== WHAT TO WORK ON ==
Locate and copy each line in the data that contains the word "else".

----- EXTRACTED RECORDS -----

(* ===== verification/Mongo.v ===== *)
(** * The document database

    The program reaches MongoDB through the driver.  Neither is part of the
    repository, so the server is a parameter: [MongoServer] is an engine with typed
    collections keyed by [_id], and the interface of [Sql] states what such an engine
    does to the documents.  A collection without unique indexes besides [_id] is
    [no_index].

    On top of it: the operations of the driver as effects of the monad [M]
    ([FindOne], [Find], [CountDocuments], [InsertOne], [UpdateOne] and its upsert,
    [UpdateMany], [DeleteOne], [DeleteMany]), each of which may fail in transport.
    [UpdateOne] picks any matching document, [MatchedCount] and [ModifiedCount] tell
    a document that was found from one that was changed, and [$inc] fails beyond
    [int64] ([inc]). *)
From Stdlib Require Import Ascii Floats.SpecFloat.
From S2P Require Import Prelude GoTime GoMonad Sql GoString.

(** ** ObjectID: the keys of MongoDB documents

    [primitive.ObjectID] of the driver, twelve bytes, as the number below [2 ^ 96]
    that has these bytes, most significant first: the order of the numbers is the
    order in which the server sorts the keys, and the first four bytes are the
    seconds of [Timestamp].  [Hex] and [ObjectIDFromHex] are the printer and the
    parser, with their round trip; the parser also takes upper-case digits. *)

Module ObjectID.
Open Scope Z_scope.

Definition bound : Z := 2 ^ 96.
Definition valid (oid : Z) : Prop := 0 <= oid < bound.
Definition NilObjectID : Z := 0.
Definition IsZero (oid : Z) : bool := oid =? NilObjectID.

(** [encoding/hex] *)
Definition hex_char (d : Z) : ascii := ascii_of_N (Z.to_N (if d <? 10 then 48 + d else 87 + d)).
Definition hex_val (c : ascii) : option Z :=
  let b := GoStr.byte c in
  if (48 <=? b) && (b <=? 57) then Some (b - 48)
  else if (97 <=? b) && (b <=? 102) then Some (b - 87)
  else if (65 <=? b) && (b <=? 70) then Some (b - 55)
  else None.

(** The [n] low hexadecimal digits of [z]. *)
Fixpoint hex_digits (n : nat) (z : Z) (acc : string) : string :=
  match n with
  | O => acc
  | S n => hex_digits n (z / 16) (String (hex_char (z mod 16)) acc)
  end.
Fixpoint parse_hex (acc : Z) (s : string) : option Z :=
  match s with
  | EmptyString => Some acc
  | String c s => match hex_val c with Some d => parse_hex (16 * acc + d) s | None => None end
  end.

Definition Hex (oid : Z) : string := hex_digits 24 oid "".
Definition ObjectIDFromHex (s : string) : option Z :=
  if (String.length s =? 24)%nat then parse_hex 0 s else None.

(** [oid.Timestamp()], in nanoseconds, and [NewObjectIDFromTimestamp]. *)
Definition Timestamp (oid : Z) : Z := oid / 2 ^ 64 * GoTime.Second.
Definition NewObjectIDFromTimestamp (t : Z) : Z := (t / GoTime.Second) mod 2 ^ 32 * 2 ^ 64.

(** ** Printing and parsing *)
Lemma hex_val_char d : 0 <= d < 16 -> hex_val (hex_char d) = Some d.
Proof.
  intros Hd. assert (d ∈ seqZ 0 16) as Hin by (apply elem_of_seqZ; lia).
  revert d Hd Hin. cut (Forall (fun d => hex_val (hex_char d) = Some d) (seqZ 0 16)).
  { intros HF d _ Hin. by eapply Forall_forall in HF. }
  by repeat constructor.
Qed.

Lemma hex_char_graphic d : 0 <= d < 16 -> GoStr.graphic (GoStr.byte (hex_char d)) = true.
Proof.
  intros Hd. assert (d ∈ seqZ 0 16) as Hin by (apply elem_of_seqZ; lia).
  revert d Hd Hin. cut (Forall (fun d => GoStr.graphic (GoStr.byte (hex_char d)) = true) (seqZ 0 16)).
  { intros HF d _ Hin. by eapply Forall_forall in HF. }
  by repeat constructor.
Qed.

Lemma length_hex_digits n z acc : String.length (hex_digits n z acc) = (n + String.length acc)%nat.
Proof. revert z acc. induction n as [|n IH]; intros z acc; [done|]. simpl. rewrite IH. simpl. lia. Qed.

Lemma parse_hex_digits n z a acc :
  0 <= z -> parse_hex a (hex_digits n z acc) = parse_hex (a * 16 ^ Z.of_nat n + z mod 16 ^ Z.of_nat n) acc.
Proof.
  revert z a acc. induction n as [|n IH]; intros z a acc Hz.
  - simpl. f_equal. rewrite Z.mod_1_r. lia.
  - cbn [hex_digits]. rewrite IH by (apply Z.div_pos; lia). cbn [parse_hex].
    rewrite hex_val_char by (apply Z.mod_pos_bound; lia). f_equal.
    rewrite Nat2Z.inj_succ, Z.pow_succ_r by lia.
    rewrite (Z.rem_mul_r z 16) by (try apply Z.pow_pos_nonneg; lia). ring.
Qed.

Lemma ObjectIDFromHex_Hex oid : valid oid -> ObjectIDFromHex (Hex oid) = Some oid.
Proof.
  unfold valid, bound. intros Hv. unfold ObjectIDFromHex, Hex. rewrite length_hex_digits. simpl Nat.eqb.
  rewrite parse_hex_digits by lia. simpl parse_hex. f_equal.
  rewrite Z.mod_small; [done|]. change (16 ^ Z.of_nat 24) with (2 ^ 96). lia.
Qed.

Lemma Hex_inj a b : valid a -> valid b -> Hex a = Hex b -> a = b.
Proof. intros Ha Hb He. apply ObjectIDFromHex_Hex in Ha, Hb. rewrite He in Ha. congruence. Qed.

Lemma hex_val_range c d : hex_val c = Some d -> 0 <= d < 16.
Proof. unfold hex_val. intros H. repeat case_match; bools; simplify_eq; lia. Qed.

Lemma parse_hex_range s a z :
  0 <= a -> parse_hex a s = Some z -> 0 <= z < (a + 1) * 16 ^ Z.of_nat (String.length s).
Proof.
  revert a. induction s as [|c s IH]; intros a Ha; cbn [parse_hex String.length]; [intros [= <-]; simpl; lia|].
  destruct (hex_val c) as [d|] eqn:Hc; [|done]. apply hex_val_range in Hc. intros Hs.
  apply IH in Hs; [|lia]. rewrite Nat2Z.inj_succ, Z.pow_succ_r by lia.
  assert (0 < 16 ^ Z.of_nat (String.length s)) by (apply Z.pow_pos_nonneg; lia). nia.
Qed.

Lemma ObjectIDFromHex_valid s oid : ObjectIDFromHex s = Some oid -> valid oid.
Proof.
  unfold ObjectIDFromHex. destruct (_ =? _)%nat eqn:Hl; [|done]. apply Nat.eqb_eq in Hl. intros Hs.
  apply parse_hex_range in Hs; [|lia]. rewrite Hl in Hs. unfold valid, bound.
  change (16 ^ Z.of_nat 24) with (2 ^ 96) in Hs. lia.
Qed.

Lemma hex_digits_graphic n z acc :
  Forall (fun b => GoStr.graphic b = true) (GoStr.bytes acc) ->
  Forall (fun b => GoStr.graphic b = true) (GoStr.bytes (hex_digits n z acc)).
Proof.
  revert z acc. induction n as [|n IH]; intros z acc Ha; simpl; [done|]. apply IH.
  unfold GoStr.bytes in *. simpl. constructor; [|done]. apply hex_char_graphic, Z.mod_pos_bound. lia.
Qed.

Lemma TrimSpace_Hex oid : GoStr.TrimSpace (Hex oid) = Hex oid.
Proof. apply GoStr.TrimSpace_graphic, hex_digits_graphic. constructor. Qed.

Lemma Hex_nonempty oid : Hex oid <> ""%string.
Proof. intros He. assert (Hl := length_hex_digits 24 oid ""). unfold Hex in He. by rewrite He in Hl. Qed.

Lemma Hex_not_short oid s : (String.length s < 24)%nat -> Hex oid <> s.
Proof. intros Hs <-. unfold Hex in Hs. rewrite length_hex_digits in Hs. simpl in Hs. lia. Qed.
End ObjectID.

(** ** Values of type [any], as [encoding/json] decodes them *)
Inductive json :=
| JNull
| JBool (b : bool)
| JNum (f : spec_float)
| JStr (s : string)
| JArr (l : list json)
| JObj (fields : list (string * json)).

-----

== ANSWER FOR THIS EXERCISE ==
Definition hex_char (d : Z) : ascii := ascii_of_N (Z.to_N (if d <? 10 then 48 + d else 87 + d)).
  else if (97 <=? b) && (b <=? 102) then Some (b - 87)
  else if (65 <=? b) && (b <=? 70) then Some (b - 55)
  else None.
  if (String.length s =? 24)%nat then parse_hex 0 s else None.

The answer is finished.